*** Opening Record set ***

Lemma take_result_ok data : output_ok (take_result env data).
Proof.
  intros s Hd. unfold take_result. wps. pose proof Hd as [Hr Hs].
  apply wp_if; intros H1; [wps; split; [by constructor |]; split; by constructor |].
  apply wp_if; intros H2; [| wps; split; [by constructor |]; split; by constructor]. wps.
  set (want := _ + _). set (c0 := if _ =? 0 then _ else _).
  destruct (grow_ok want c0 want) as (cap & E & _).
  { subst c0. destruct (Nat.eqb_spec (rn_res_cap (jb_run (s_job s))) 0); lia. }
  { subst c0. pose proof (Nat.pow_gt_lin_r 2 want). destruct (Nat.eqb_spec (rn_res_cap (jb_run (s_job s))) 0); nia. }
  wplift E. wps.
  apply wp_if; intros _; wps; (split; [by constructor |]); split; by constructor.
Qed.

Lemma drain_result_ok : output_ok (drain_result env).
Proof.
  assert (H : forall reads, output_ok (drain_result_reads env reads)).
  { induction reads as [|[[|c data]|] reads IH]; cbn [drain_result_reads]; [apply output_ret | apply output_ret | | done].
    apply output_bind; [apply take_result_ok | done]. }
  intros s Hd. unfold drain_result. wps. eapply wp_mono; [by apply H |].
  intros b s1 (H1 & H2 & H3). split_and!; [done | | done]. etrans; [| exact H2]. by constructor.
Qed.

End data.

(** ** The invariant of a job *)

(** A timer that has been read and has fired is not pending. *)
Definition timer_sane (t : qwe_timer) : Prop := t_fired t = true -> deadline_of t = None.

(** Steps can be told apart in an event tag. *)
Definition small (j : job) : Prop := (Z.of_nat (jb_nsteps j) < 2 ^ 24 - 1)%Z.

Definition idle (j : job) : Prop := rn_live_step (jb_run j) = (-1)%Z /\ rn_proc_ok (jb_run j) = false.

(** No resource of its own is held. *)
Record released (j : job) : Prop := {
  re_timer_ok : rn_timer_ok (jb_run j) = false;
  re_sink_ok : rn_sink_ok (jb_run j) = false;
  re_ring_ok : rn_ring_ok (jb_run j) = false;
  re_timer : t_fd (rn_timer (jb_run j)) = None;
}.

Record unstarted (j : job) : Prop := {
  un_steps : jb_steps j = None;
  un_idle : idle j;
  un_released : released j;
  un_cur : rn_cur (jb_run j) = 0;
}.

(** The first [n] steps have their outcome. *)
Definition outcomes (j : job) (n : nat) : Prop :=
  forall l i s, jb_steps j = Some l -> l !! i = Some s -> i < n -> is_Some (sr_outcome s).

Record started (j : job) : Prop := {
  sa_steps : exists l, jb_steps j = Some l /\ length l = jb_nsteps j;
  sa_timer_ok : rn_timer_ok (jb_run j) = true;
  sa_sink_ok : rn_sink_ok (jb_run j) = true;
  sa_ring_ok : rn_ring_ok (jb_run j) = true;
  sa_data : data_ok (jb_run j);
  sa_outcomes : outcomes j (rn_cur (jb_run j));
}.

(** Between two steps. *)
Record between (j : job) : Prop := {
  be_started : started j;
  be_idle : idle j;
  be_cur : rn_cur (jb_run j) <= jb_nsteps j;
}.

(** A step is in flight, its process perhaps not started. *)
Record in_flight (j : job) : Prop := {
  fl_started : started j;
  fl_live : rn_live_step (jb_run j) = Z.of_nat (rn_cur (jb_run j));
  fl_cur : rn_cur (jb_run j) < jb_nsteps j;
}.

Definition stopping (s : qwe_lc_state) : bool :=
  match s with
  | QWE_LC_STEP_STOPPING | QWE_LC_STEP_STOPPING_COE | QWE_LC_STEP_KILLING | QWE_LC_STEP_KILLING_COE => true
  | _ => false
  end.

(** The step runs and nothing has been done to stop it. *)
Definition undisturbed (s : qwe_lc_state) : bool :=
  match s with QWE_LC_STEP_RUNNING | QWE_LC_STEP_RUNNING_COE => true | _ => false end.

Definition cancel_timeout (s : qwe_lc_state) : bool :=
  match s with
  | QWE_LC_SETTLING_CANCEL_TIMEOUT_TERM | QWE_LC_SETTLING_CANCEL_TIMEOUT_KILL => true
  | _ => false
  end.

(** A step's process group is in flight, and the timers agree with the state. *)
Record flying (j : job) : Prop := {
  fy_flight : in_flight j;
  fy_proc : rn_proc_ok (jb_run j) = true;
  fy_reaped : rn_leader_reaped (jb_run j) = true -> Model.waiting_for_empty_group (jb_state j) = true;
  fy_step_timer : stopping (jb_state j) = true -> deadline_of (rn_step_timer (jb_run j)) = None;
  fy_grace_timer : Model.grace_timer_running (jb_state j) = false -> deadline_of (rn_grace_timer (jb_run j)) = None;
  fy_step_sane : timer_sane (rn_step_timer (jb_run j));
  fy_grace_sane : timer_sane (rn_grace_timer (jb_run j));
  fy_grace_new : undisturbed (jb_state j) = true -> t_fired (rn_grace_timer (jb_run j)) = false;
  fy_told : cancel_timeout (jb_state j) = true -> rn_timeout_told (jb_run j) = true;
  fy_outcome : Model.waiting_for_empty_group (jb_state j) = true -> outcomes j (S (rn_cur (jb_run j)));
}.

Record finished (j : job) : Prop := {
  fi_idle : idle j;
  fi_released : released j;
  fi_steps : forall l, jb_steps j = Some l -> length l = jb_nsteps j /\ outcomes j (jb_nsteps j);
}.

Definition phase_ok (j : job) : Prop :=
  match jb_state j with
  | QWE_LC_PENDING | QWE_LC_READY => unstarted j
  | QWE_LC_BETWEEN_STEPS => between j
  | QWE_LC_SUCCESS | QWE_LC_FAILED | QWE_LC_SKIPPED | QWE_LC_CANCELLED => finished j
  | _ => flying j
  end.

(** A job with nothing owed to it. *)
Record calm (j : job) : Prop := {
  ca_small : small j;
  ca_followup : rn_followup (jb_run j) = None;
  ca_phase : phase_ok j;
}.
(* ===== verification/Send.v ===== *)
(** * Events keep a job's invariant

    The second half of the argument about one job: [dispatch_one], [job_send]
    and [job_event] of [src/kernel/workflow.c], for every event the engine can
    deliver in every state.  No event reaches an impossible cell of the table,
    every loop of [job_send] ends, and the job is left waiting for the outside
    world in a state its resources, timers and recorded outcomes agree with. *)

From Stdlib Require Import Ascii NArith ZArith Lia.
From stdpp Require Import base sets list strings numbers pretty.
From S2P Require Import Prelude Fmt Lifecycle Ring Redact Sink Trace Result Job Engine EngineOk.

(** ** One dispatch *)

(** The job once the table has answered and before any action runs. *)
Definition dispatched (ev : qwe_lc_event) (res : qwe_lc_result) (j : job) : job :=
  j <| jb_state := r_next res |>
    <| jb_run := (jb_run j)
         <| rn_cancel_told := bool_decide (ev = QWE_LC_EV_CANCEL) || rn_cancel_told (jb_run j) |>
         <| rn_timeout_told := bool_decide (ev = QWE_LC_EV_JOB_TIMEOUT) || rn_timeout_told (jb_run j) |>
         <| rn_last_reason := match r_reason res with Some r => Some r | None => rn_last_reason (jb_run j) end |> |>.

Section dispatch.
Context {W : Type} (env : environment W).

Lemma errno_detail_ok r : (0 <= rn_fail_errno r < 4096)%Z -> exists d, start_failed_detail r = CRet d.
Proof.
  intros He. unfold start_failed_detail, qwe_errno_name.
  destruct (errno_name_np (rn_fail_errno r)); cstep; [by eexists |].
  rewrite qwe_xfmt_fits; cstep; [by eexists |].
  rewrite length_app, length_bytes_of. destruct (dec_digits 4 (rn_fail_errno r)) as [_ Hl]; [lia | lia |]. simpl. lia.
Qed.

*** Closing Record set ***

* **What the exercise asks**:
Print only what lies in the material above starting at the line with "j <| jb_state := r_next res |>" and ending at the line with "destruct (errno_name_np (rn_fail_errno", every line exactly as given.

* **Completed task**:
  j <| jb_state := r_next res |>
    <| jb_run := (jb_run j)
         <| rn_cancel_told := bool_decide (ev = QWE_LC_EV_CANCEL) || rn_cancel_told (jb_run j) |>
         <| rn_timeout_told := bool_decide (ev = QWE_LC_EV_JOB_TIMEOUT) || rn_timeout_told (jb_run j) |>
         <| rn_last_reason := match r_reason res with Some r => Some r | None => rn_last_reason (jb_run j) end |> |>.

Section dispatch.
Context {W : Type} (env : environment W).

Lemma errno_detail_ok r : (0 <= rn_fail_errno r < 4096)%Z -> exists d, start_failed_detail r = CRet d.
Proof.
  intros He. unfold start_failed_detail, qwe_errno_name.
  destruct (errno_name_np (rn_fail_errno r)); cstep; [by eexists |].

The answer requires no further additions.